- DESCRIPTION OF THE TASK: Scan the entries line by line and return those with "keeps".

======== STUDY MATERIAL

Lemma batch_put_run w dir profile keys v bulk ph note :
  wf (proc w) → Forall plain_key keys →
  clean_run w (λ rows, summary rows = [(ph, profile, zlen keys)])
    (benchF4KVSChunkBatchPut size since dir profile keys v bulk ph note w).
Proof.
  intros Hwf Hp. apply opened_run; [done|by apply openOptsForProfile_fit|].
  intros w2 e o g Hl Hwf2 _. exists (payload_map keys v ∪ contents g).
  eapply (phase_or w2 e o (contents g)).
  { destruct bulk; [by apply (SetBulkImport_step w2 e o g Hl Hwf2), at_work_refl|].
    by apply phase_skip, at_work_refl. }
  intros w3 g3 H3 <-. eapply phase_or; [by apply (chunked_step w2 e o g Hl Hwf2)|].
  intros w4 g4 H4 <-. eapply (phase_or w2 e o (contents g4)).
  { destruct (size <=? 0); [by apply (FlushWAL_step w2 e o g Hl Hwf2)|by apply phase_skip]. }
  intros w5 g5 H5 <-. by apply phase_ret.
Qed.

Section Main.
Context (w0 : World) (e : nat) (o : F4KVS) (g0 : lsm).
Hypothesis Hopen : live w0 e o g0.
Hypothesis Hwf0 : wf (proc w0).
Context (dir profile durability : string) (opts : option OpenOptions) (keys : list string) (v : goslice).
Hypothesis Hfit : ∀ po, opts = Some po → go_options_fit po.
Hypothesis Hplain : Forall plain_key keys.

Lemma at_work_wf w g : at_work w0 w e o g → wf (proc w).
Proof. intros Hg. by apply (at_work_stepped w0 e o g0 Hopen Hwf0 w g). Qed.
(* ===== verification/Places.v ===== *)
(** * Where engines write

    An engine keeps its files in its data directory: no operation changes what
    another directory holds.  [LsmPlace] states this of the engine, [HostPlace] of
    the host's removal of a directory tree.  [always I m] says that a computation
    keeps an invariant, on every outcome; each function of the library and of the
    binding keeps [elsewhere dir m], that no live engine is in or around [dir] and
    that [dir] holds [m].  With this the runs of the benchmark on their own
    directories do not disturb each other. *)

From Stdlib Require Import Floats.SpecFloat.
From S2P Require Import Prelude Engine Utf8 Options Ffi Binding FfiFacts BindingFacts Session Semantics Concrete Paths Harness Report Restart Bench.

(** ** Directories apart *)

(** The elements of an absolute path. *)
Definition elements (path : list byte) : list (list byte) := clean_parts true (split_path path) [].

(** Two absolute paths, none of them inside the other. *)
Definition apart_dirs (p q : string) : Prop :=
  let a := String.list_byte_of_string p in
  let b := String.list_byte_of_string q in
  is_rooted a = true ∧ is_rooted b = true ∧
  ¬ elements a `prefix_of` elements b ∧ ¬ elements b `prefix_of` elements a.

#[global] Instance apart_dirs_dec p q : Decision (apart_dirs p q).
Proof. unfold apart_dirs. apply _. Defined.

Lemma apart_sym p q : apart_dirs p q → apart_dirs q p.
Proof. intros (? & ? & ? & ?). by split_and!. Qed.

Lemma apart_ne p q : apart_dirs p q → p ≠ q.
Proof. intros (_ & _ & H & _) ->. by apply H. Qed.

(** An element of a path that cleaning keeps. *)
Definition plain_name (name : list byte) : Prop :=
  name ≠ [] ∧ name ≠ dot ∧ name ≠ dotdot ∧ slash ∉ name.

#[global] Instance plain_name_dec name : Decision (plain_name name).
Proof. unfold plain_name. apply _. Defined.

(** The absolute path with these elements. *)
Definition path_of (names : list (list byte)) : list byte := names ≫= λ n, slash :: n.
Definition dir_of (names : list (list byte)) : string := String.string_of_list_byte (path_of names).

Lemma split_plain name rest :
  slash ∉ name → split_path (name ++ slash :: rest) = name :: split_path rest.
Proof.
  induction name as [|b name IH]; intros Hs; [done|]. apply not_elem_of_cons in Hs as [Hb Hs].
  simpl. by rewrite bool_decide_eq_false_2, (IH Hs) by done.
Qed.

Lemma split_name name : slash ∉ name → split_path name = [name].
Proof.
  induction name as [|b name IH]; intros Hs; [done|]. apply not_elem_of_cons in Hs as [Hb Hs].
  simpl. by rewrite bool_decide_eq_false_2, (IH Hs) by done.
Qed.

================
======== STUDY MATERIAL

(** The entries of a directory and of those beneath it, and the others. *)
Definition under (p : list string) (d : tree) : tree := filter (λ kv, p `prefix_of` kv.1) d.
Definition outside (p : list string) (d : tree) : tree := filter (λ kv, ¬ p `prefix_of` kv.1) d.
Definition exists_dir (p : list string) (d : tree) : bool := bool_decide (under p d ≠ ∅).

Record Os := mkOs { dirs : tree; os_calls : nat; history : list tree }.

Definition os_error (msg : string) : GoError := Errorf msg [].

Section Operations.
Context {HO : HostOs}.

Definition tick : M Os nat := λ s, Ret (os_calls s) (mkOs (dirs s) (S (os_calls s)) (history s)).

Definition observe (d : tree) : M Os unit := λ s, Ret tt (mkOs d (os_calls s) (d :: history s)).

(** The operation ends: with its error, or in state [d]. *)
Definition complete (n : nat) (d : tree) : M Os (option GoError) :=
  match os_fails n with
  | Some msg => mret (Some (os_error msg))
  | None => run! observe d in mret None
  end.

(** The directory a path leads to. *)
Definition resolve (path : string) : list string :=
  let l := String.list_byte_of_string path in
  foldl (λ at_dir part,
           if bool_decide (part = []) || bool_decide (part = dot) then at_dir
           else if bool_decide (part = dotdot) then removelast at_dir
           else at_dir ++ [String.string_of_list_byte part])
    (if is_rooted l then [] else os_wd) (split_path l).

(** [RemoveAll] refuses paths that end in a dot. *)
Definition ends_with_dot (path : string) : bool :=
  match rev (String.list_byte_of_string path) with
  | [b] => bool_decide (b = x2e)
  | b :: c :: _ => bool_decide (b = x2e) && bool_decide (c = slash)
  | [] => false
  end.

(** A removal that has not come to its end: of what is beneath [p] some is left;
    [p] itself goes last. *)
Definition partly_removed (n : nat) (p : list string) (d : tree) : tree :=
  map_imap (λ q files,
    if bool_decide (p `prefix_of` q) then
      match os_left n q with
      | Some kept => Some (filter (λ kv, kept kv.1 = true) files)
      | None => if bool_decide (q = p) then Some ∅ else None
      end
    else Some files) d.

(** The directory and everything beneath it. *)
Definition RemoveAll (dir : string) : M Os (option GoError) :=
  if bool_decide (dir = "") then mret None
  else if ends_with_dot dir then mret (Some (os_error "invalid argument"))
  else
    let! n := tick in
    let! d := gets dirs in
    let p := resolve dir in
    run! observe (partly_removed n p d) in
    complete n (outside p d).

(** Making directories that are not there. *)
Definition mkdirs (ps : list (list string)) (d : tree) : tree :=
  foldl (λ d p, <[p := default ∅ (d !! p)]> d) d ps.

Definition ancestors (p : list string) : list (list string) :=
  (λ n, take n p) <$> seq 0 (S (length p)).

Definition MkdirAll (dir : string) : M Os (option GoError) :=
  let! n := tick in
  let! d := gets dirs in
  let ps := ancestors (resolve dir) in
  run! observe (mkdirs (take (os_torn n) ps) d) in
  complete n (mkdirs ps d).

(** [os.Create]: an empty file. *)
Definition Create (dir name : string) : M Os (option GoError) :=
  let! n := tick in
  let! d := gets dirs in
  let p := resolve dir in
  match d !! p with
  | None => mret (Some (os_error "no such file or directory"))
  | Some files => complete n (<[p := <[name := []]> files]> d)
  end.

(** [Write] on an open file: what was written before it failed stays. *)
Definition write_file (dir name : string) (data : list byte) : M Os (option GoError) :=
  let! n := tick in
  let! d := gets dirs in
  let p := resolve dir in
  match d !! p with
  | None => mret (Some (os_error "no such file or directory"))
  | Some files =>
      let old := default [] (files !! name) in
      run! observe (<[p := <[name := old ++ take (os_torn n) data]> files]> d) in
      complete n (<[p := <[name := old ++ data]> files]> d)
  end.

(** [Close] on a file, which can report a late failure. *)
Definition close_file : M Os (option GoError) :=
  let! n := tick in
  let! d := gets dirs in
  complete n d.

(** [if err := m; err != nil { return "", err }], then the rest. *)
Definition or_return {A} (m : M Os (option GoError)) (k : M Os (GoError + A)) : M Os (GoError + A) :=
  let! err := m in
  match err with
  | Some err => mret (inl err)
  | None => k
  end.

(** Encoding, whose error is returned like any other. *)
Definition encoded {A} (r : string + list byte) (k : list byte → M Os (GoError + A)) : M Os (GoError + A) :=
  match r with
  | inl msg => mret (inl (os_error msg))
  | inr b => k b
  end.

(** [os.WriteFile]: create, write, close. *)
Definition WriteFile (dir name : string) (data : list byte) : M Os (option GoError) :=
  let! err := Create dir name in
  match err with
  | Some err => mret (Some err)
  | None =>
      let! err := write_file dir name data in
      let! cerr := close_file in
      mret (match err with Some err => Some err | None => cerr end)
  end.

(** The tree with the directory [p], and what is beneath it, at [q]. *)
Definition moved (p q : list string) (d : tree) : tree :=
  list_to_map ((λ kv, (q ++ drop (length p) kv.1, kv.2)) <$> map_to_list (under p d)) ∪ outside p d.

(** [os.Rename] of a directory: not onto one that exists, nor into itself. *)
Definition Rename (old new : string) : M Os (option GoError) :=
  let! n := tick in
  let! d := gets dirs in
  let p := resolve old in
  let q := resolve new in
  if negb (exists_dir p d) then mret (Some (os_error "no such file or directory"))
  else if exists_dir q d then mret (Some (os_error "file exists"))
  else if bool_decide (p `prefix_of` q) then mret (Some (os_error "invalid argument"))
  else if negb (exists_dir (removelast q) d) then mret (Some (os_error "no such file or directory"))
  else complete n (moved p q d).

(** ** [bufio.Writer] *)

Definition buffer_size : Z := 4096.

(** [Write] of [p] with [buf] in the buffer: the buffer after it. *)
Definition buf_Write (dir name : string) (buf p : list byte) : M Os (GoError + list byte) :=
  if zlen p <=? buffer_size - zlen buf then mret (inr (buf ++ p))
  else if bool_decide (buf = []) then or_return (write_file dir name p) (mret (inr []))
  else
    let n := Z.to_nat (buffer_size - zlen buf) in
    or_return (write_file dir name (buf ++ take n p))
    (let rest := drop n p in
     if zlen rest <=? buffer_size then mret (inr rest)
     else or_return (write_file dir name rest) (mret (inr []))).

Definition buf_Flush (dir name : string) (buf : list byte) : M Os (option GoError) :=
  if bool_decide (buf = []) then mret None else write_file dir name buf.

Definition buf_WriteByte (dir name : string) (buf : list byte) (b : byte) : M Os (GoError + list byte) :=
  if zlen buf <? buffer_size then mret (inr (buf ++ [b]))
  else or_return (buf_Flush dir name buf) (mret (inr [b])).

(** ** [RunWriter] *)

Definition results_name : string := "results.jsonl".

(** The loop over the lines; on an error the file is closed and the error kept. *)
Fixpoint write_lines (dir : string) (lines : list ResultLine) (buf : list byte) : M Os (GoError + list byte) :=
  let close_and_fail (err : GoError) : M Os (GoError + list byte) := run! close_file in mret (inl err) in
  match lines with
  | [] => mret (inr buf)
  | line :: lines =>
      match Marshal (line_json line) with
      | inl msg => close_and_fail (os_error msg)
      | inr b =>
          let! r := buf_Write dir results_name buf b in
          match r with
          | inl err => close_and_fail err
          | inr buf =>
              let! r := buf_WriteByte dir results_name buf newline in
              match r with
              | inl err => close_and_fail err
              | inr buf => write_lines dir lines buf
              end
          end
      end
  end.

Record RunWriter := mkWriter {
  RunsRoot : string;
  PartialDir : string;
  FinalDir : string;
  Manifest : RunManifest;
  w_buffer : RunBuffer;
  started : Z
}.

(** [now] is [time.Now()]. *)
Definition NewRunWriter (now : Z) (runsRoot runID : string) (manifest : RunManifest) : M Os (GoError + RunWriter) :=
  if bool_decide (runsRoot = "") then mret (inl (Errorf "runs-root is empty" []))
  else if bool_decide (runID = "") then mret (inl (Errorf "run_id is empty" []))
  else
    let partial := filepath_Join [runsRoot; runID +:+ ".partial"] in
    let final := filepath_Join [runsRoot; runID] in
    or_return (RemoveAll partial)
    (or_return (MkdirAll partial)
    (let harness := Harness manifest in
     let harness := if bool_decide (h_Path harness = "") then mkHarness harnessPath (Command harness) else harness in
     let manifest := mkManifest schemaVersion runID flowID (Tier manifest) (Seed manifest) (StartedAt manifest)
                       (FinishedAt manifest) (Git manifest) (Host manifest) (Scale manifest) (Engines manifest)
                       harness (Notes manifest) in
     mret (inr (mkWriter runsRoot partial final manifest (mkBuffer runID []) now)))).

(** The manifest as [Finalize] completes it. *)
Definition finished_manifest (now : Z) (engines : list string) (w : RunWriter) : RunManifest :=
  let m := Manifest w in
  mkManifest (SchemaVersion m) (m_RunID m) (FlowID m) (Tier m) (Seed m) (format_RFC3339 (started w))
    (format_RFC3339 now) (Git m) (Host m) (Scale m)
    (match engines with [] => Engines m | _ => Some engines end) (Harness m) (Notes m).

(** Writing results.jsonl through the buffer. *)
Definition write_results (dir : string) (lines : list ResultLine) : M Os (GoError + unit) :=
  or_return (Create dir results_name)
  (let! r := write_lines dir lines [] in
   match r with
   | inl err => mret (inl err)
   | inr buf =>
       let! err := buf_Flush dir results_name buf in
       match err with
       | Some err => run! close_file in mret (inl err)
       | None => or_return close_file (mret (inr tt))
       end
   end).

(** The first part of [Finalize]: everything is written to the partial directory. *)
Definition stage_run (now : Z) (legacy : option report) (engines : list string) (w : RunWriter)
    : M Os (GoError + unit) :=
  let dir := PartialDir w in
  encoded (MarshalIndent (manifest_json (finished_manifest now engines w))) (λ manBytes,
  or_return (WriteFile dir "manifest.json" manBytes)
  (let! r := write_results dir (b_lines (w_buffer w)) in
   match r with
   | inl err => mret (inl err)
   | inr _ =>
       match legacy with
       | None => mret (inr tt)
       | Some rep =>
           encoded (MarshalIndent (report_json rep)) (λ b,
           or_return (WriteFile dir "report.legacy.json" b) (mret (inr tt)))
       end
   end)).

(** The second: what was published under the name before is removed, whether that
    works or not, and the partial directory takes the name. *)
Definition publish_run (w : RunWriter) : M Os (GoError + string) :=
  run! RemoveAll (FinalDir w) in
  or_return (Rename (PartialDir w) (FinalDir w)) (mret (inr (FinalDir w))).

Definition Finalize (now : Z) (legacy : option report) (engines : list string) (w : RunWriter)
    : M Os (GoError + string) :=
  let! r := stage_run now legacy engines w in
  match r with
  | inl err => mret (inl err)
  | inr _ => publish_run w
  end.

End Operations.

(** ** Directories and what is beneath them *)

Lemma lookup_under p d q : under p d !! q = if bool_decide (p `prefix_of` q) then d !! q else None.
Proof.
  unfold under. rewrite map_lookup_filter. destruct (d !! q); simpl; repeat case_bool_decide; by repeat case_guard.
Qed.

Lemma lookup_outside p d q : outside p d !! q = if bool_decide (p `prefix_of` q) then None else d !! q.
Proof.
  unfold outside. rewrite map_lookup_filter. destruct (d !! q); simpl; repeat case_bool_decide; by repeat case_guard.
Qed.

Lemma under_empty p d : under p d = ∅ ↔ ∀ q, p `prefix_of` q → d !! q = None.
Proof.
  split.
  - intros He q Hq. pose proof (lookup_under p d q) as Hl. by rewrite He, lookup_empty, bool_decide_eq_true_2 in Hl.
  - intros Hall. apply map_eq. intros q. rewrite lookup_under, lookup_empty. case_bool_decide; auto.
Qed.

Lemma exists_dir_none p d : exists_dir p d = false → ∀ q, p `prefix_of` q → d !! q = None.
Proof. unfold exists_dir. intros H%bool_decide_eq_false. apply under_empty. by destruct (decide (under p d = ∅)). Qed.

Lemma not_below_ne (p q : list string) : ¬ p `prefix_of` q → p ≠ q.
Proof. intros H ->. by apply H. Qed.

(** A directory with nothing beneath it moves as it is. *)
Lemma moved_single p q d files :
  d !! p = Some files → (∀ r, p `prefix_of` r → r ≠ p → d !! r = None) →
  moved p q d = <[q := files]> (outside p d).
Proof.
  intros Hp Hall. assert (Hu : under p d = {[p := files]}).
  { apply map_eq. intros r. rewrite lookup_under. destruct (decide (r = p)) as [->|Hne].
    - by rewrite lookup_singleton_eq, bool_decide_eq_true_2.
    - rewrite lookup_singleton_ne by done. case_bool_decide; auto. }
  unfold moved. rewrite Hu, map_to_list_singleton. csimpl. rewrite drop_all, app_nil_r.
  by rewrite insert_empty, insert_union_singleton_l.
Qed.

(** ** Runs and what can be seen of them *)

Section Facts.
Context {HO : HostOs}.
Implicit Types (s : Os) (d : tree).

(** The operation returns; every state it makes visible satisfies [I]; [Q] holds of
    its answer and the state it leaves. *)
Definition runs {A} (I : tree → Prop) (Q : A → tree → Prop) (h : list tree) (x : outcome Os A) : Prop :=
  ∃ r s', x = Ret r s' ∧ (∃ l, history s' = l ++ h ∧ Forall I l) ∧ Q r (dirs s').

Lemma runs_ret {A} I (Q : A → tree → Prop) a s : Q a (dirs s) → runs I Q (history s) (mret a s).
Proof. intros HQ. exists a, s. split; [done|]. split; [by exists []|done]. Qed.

================

- SOLVED EXERCISE:
    An engine keeps its files in its data directory: no operation changes what
    keeps an invariant, on every outcome; each function of the library and of the
    binding keeps [elsewhere dir m], that no live engine is in or around [dir] and
(** An element of a path that cleaning keeps. *)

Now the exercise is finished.